* **Activity**
After finding the line containing "destruct (release true" below, please output that line and each following one through the line containing "- by destruct", exactly as written.

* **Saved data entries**

Lemma done_inv id ep s :
  inv s -> find_task id (tasks s) = Some (mkTask id ep Running) -> inv (request_done ep (with_tasks (drop_task id (tasks s)) s)).
Proof.
  intros I F. set (f := fun st => touch (now s) (set_inflight (Z.max 0 (inflight st - 1)) st)).
  assert (E : request_done ep (with_tasks (drop_task id (tasks s)) s) = with_tasks (drop_task id (tasks s)) (upd ep f s)).
  { unfold request_done, upd. cbn [with_tasks states now]. by destruct (dget (states s) ep). }
  rewrite E. apply (leave_ok s id ep Running); [done|done|]. intros st G. destruct I as (_ & O & _). destruct (O ep) as [_ Q].
  rewrite G in Q. destruct Q as (Q1 & Q2 & _). simpl. split_and!; [lia|lra|done|lia].
Qed.

Lemma uncounted_inv ep s : inv s -> inv (call (Uncounted ep) (request_done ep s)).
Proof.
  intros (ND & O & L). unfold request_done. set (f := fun st => touch (now s) (set_inflight (Z.max 0 (inflight st - 1)) st)).
  destruct (upd_frame ep f s) as (U1 & U2 & _ & U4 & U5). split_and!; [cbn; by rewrite U1| |unfold loop_ok in *; cbn; by rewrite U2, U5].
  apply (ok_change s _ ep f); try done; [by exists [Uncounted ep]; cbn; rewrite U4|intros x _; cbn; by rewrite U1|].
  destruct (O ep) as [P Q]. unfold ok_ep. cbn [call states tasks now sent]. rewrite U1, U2, dget_upd, decide_True by done.
  split; [done|]. destruct (dget (states s) ep) as [st|]; [|done]. destruct Q as (Q1 & Q2 & Q3 & _).
  cbn [fmap option_fmap option_map f touch set_inflight inflight last_activity lease_id]. split_and!; [lia|lra|exact Q3|].
  intros M. destruct M. right. apply elem_of_app. right. by left.
Qed.

Lemma step_inv t e s s' : inv s -> step t e s = Some s' -> inv s'.
Proof.
  intros I0. unfold step. destruct (Qle_bool (now s) t) eqn:T; [|done]. cbn [negb]. apply Qle_bool_iff in T.
  pose proof (inv_now t s T I0) as I. set (s1 := with_now t s) in *. assert (N1 : now s1 = t) by done. clearbody s1. clear I0 T s.
  assert (L1 : loop_ok s1) by apply I.
  destruct e as [id ep|id|id r|id|id|ep| | |status| |].
  - destruct (find_task id (tasks s1)) eqn:F; [done|]. destruct (manages s1 ep) eqn:M; [|done]. intros [= <-]. by apply arrive_inv.
  - destruct (find_task id (tasks s1)) as [[i ep []]|] eqn:F; try done. pose proof (find_task_id _ _ _ F) as E. simpl in E. subst i.
    destruct (may_wake id ep s1) eqn:W; [|done]. intros [= <-]. by apply wake_inv.
  - destruct (find_task id (tasks s1)) as [[i ep []]|] eqn:F; try done. pose proof (find_task_id _ _ _ F) as E. simpl in E. subst i.
    intros [= <-]. by apply reply_inv.
  - destruct (find_task id (tasks s1)) as [[i ep []]|] eqn:F; try done; pose proof (find_task_id _ _ _ F) as E; simpl in E; subst i;
      intros [= <-]; by eapply drop_inv.
  - destruct (find_task id (tasks s1)) as [[i ep []]|] eqn:F; try done. pose proof (find_task_id _ _ _ F) as E. simpl in E. subst i.
    intros [= <-]. by apply done_inv.
  - destruct (manages s1 ep); [|done]. intros [= <-]. by apply uncounted_inv.
  - destruct (loop s1); try done. destruct (bool_decide _); [done|]. intros [= <-]. apply (quiet_inv s1); [apply quiet_loop|done|done].
  - destruct (loop s1); try done. intros [= <-]. apply (quiet_inv s1); [apply quiet_sweep|apply sweep_loop_ok; rewrite N1; lra|done].
  - unfold loop_ok in L1. destruct (loop s1) as [| |t0 ep lid rest| | |]; try done. intros [= <-].
    pose proof (quiet_heartbeat status ep s1) as QH. destruct QH as (Q1 & Q2 & Q3).
    apply (quiet_inv s1); [|apply finish_loop_ok; [by rewrite Q2|intros; by apply sweep_loop_ok]|done].
    eapply quiet_trans; [apply (quiet_heartbeat status ep)|apply quiet_finish; intros; apply quiet_sweep].
  - unfold loop_ok in L1. destruct (loop s1) as [| | |t0 rest|rest|]; try done; intros [= <-].
    + apply (quiet_inv s1); [apply quiet_sweep|by apply sweep_loop_ok|done].
    + apply (quiet_inv s1); [apply quiet_close|apply close_loop_ok|done].
  - destruct (loop s1); try done; intros [= <-]; (apply (quiet_inv s1); [apply quiet_close|apply close_loop_ok|done]).
Qed.

Lemma init_inv endpoints hold : inv (manager_init endpoints hold).
Proof.
  split_and!; [constructor| |done]. intros ep. split; [done|]. cbn [manager_init states tasks now sent].
  destruct (dget _ ep) as [st|] eqn:G; [|done]. apply dget_elem in G. apply list_elem_of_omap in G as ([k c] & _ & G).
  cbn [fst snd] in G. destruct (_ && _)%bool; [|done]. injection G as _ <-. cbn. split_and!; [lia|lra|done|done].
Qed.

Lemma reachable_inv endpoints hold s : reachable (manager_init endpoints hold) s -> inv s.
Proof. induction 1; [apply init_inv|by eapply step_inv]. Qed.

(** ** Releases *)

(** Going from [s] to [s'], every idle release sent is of an endpoint whose
    state then shows no request in flight and an idle time long enough. *)
Definition idle_only (t : Q) (s s' : Sys) : Prop :=
  exists l, sent s' = (sent s ++ l)%list
    /\ forall ep lid, Release false ep lid ∈ l ->
       exists st, dget (states s') ep = Some st /\ (inflight st <= 0)%Z /\ lease_id st = None
         /\ (hold_idle_s s' <= t - last_activity st)%Q.

Lemma idle_silent t s s' : sent s' = sent s -> idle_only t s s'.
Proof. intros E. exists []. rewrite app_nil_r. split; [done|]. intros ep lid H. by apply elem_of_nil in H. Qed.

(** A first part that releases nothing. *)
Lemma idle_after t s s1 s' l :
  sent s1 = (sent s ++ l)%list -> (forall ep lid, Release false ep lid ∉ l) -> idle_only t s1 s' -> idle_only t s s'.
Proof.
  intros E N (m & E2 & H). exists (l ++ m)%list. split; [by rewrite E2, E, app_assoc|].
  intros ep lid [IN|IN]%elem_of_app; [by destruct (N _ _ IN)|by apply (H ep lid)].
Qed.

Lemma release_spec c ep s st :
  dget (states s) ep = Some st ->
  dget (states (release c ep s).1) ep = Some (set_lease None st) /\ hold_idle_s (release c ep s).1 = hold_idle_s s
  /\ ((release c ep s).2 = false -> sent (release c ep s).1 = sent s)
  /\ ((release c ep s).2 = true -> exists lid, sent (release c ep s).1 = (sent s ++ [Release c ep lid])%list).
Proof.
  intros G. unfold release. rewrite G. destruct (upd_frame ep (set_lease None) s) as (_ & _ & U3 & U4 & _).
  assert (D : dget (states (upd ep (set_lease None) s)) ep = Some (set_lease None st))
    by (rewrite dget_upd, decide_True, G by done; done).
  destruct (lease_id st) as [lid|]; [destruct (String.eqb lid "")|]; cbn; rewrite ?U3, ?U4; split_and!; try done. intros _. by exists lid.
Qed.

Lemma finish_idle k t ep rest s :
  (forall s0, idle_only t s0 (k s0)) -> idle_only t s (finish_visit k t ep rest s).
Proof.
  intros K. unfold finish_visit. destruct (dget (states s) ep) as [st|] eqn:G; [|apply K].
  destruct (bool_decide _ && _ && _)%bool eqn:C; [|apply K]. apply andb_true_iff in C as [[_ C1]%andb_true_iff C2].
  apply Z.leb_le in C1. apply Qle_bool_iff in C2. destruct (release_spec false ep s st G) as (R1 & R2 & R3 & R4).
  destruct (release false ep s) as [s1 b]. cbn [fst snd] in *. destruct b.
  - destruct (R4 eq_refl) as [lid E]. exists [Release false ep lid]. split; [done|]. intros ep' lid' H.
    apply list_elem_of_singleton in H. injection H as -> ->. exists (set_lease None st). cbn. rewrite R2. by split_and!.
  - apply (idle_after t s s1 _ []); [by rewrite app_nil_r, R3|intros ? ? H; by apply elem_of_nil in H|apply K].
Qed.

Lemma guard_sent t ep s : exists l, sent (leak_guard t ep s) = (sent s ++ l)%list /\ forall e lid, Release false e lid ∉ l.
Proof.
  unfold leak_guard. destruct (dget (states s) ep); [destruct (_ && _)%bool|].
  - exists [ForceReset ep]. destruct (upd_frame ep (set_inflight 0) s) as (_ & _ & _ & U4 & _). cbn. rewrite U4. split; [done|].
    intros e0 lid0 H. by apply list_elem_of_singleton in H.
  - exists []. rewrite app_nil_r. split; [done|]. intros ? ? H. by apply elem_of_nil in H.
  - exists []. rewrite app_nil_r. split; [done|]. intros ? ? H. by apply elem_of_nil in H.
Qed.

Lemma sweep_idle t eps s : idle_only t s (sweep t eps s).
Proof.
  revert s. induction eps as [|ep rest IH]; intros s; simpl; [by apply idle_silent|].
  destruct (dget (states s) ep) as [st|]; [|apply IH]. destruct (lease_id st) as [lid|]; [|apply IH].
  destruct (guard_sent t ep s) as (l & E & N). destruct (_ && _)%bool.
  - exists (l ++ [Heartbeat ep lid])%list. cbn. split; [by rewrite E, app_assoc|].
    intros e lid' [H|H]%elem_of_app; [by destruct (N _ _ H)|by apply list_elem_of_singleton in H].
  - apply (idle_after t s (leak_guard t ep s) _ l); [done|done|]. by apply finish_idle.
Qed.

Lemma close_sent eps s : exists l, sent (close_from eps s) = (sent s ++ l)%list /\ forall e lid, Release false e lid ∉ l.
Proof.
  assert (Nil : forall s : Sys, exists l, sent s = (sent s ++ l)%list /\ forall e lid, Release false e lid ∉ l).
  { intros s0. exists []. rewrite app_nil_r. split; [done|]. intros ? ? H. by apply elem_of_nil in H. }
  revert s. induction eps as [|ep rest IH]; intros s; cbn [close_from]; [apply (Nil (with_loop Closed s))|].
  destruct (match dget (states s) ep with Some _ => _ | None => _ end) eqn:HD; [|apply IH].
  destruct (dget (states s) ep) as [st|] eqn:G; [|done]. destruct (release_spec true ep s st G) as (_ & _ & R3 & R4).
  destruct (release true ep s) as [s1 []]; cbn [fst snd] in *.
  - destruct (R4 eq_refl) as [lid E]. exists [Release true ep lid]. split; [done|].
    intros e lid' H. by apply list_elem_of_singleton in H.
  - destruct (IH s1) as (l & E & N). exists l. by rewrite E, R3.
Qed.

Lemma hold_step t e s s' : step t e s = Some s' -> hold_idle_s s' = hold_idle_s s.
Proof.
  unfold step. destruct (negb _); [done|]. assert (U : forall ep f s, hold_idle_s (upd ep f s) = hold_idle_s s)
    by (intros ep f s0; apply (upd_frame ep f s0)).
  assert (C : forall id ep s, hold_idle_s (critical id ep s) = hold_idle_s s).
  { intros id ep s0. unfold critical. destruct (dget (states s0) ep) as [st|]; [|done]. destruct (lease_id st); cbn; by rewrite U. }
  assert (SW : forall t eps s, hold_idle_s (sweep t eps s) = hold_idle_s s) by (intros; apply quiet_sweep).
  assert (CL : forall eps s, hold_idle_s (close_from eps s) = hold_idle_s s) by (intros; apply quiet_close).
  destruct e as [id ep|id|id r|id|id|ep| | |status| |].
  - destruct (find_task _ _); [done|]. destruct (manages _ _); [|done]. intros [= <-]. unfold arrive.
    destruct (lock_free _ _); [by rewrite C|done].
  - destruct (find_task _ _) as [[i ep []]|]; try done. destruct (may_wake _ _ _); [|done]. intros [= <-]. by rewrite C.
  - destruct (find_task _ _) as [[i ep []]|]; try done. intros [= <-]. unfold ensure_reply. destruct r; cbn; by rewrite ?U.
  - by destruct (find_task _ _) as [[i ep []]|]; try done; intros [= <-].
  - destruct (find_task _ _) as [[i ep []]|]; try done. intros [= <-]. unfold request_done. by rewrite U.
  - destruct (manages _ _); [|done]. intros [= <-]. unfold request_done. cbn. by rewrite U.
  - destruct (loop _); try done. destruct (bool_decide _); [done|]. by intros [= <-].
  - destruct (loop _); try done. intros [= <-]. by rewrite SW.
  - destruct (loop _) as [| |t0 ep lid rest| | |]; try done. intros [= <-].
    pose proof (quiet_finish (sweep t0 rest) t0 ep rest (heartbeat_reply status ep (with_now t s)) ltac:(intros; apply quiet_sweep)) as (_ & _ & H & _).
    rewrite H. pose proof (quiet_heartbeat status ep (with_now t s)) as (_ & _ & H2 & _). by rewrite H2.
  - destruct (loop _); try done; intros [= <-]; by rewrite ?SW, ?CL.
  - destruct (loop _); try done; intros [= <-]; by rewrite ?CL.
Qed.

(** A step of the system that sends an idle release is one of the loop's, and
    the release is of an endpoint idle for long enough. *)
Lemma step_idle t e s s' :
  inv s -> step t e s = Some s' -> exists t0, (t0 <= now s')%Q /\ idle_only t0 s s'.
Proof.
  intros I H. assert (I' := step_inv t e s s' I H). revert H. unfold step.
  destruct (Qle_bool (now s) t) eqn:T; [|done]. cbn [negb]. apply Qle_bool_iff in T.
  pose proof (inv_now t s T I) as (_ & _ & L1). assert (S1 : sent (with_now t s) = sent s) by done.
  assert (N1 : now (with_now t s) = t) by done. set (s1 := with_now t s) in *. clearbody s1.
  assert (From : forall t0 s2, idle_only t0 s1 s2 -> idle_only t0 s s2).
  { intros t0 s2. apply idle_after with (l := []); [by rewrite app_nil_r|]. intros ? ? X. by apply elem_of_nil in X. }
  assert (Q : forall l s2, sent s2 = (sent s1 ++ l)%list -> (forall ep lid, Release false ep lid ∉ l) -> idle_only (now s') s s2).
  { intros l s2 E N. apply From. apply (idle_after _ s1 s2 s2 l); [done|done|by apply idle_silent]. }
  assert (Nil : forall s2, sent s2 = sent s1 -> idle_only (now s') s s2) by (intros s2 E; apply From; by apply idle_silent).
  assert (U : forall ep f s, sent (upd ep f s) = sent s) by (intros ep f s2; apply (upd_frame ep f s2)).
  assert (C : forall id ep s2, sent s2 = sent s1 -> idle_only (now s') s (critical id ep s2)).
  { intros id ep s2 E. unfold critical. destruct (dget (states s2) ep) as [st|]; [|by apply Nil].
    destruct (lease_id st); [apply Nil; cbn; by rewrite U|]. apply (Q [Ensure ep (capability st)]).
    - cbn. by rewrite U, E.
    - intros ? ? X. by apply list_elem_of_singleton in X. }
  assert (Here : forall s2, idle_only (now s') s s2 -> Some s2 = Some s' -> exists t0, (t0 <= now s')%Q /\ idle_only t0 s s').
  { intros s2 X [= ->]. exists (now s'). split; [lra|done]. }
  destruct e as [id ep|id|id r|id|id|ep| | |status| |].
  - destruct (find_task _ _); [done|]. destruct (manages _ _); [|done]. apply Here. unfold arrive.
    destruct (lock_free _ _); [by apply C|by apply Nil].
  - destruct (find_task _ _) as [[i ep []]|]; try done. destruct (may_wake _ _ _); [|done]. apply Here. by apply C.
  - destruct (find_task _ _) as [[i ep []]|]; try done. apply Here. apply Nil. unfold ensure_reply. destruct r; cbn; by rewrite ?U.
  - destruct (find_task _ _) as [[i ep []]|]; try done; apply Here; by apply Nil.
  - destruct (find_task _ _) as [[i ep []]|]; try done. apply Here. apply Nil. unfold request_done. by rewrite U.
  - destruct (manages _ _); [|done]. apply Here. apply (Q [Uncounted ep]); [unfold request_done; cbn; by rewrite U|].
    intros ? ? X. by apply list_elem_of_singleton in X.
  - destruct (loop s1); try done. destruct (bool_decide _); [done|]. apply Here. by apply Nil.
  - destruct (loop s1); try done. intros [= <-]. exists t. split; [|apply From, sweep_idle].
    pose proof (quiet_sweep t (dkeys (states s1)) s1) as (_ & E & _). rewrite E, N1. lra.
  - unfold loop_ok in L1. destruct (loop s1) as [| |t0 ep lid rest| | |]; try done. intros [= <-]. exists t0.
    pose proof (quiet_heartbeat status ep s1) as (_ & E1 & _).
    pose proof (quiet_finish (sweep t0 rest) t0 ep rest (heartbeat_reply status ep s1) ltac:(intros; apply quiet_sweep)) as (_ & E2 & _).
    split; [by rewrite E2, E1|]. apply From.
    apply (idle_after t0 s1 (heartbeat_reply status ep s1) _ []); [|intros ? ? X; by apply elem_of_nil in X|by apply finish_idle; intros; apply sweep_idle].
    rewrite app_nil_r. unfold heartbeat_reply. destruct status as [z|]; [|done].
    destruct z as [|p|p]; rewrite ?U; try done. repeat (destruct p as [p|p|]; rewrite ?U; try done).
  - unfold loop_ok in L1. destruct (loop s1) as [| | |t0 rest|rest|]; try done.
    + intros [= <-]. exists t0. split; [|apply From, sweep_idle]. pose proof (quiet_sweep t0 rest s1) as (_ & E & _). by rewrite E.
    + apply Here. destruct (close_sent rest s1) as (l & E & N). by apply (Q l).
  - destruct (loop s1); try done; apply Here; destruct (close_sent (dkeys (states s1)) s1) as (l & E & N); by apply (Q l).
Qed.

* **Answer section**
  destruct (release true ep s) as [s1 []]; cbn [fst snd] in *.
  - destruct (R4 eq_refl) as [lid E]. exists [Release true ep lid]. split; [done|].
    intros e lid' H. by apply list_elem_of_singleton in H.
  - destruct (IH s1) as (l & E & N). exists l. by rewrite E, R3.
Qed.

Lemma hold_step t e s s' : step t e s = Some s' -> hold_idle_s s' = hold_idle_s s.
Proof.
  unfold step. destruct (negb _); [done|]. assert (U : forall ep f s, hold_idle_s (upd ep f s) = hold_idle_s s)
    by (intros ep f s0; apply (upd_frame ep f s0)).
  assert (C : forall id ep s, hold_idle_s (critical id ep s) = hold_idle_s s).
  { intros id ep s0. unfold critical. destruct (dget (states s0) ep) as [st|]; [|done]. destruct (lease_id st); cbn; by rewrite U. }
  assert (SW : forall t eps s, hold_idle_s (sweep t eps s) = hold_idle_s s) by (intros; apply quiet_sweep).
  assert (CL : forall eps s, hold_idle_s (close_from eps s) = hold_idle_s s) by (intros; apply quiet_close).
  destruct e as [id ep|id|id r|id|id|ep| | |status| |].
  - destruct (find_task _ _); [done|]. destruct (manages _ _); [|done]. intros [= <-]. unfold arrive.
    destruct (lock_free _ _); [by rewrite C|done].
  - destruct (find_task _ _) as [[i ep []]|]; try done. destruct (may_wake _ _ _); [|done]. intros [= <-]. by rewrite C.
  - destruct (find_task _ _) as [[i ep []]|]; try done. intros [= <-]. unfold ensure_reply. destruct r; cbn; by rewrite ?U.
  - by destruct (find_task _ _) as [[i ep []]|]; try done; intros [= <-].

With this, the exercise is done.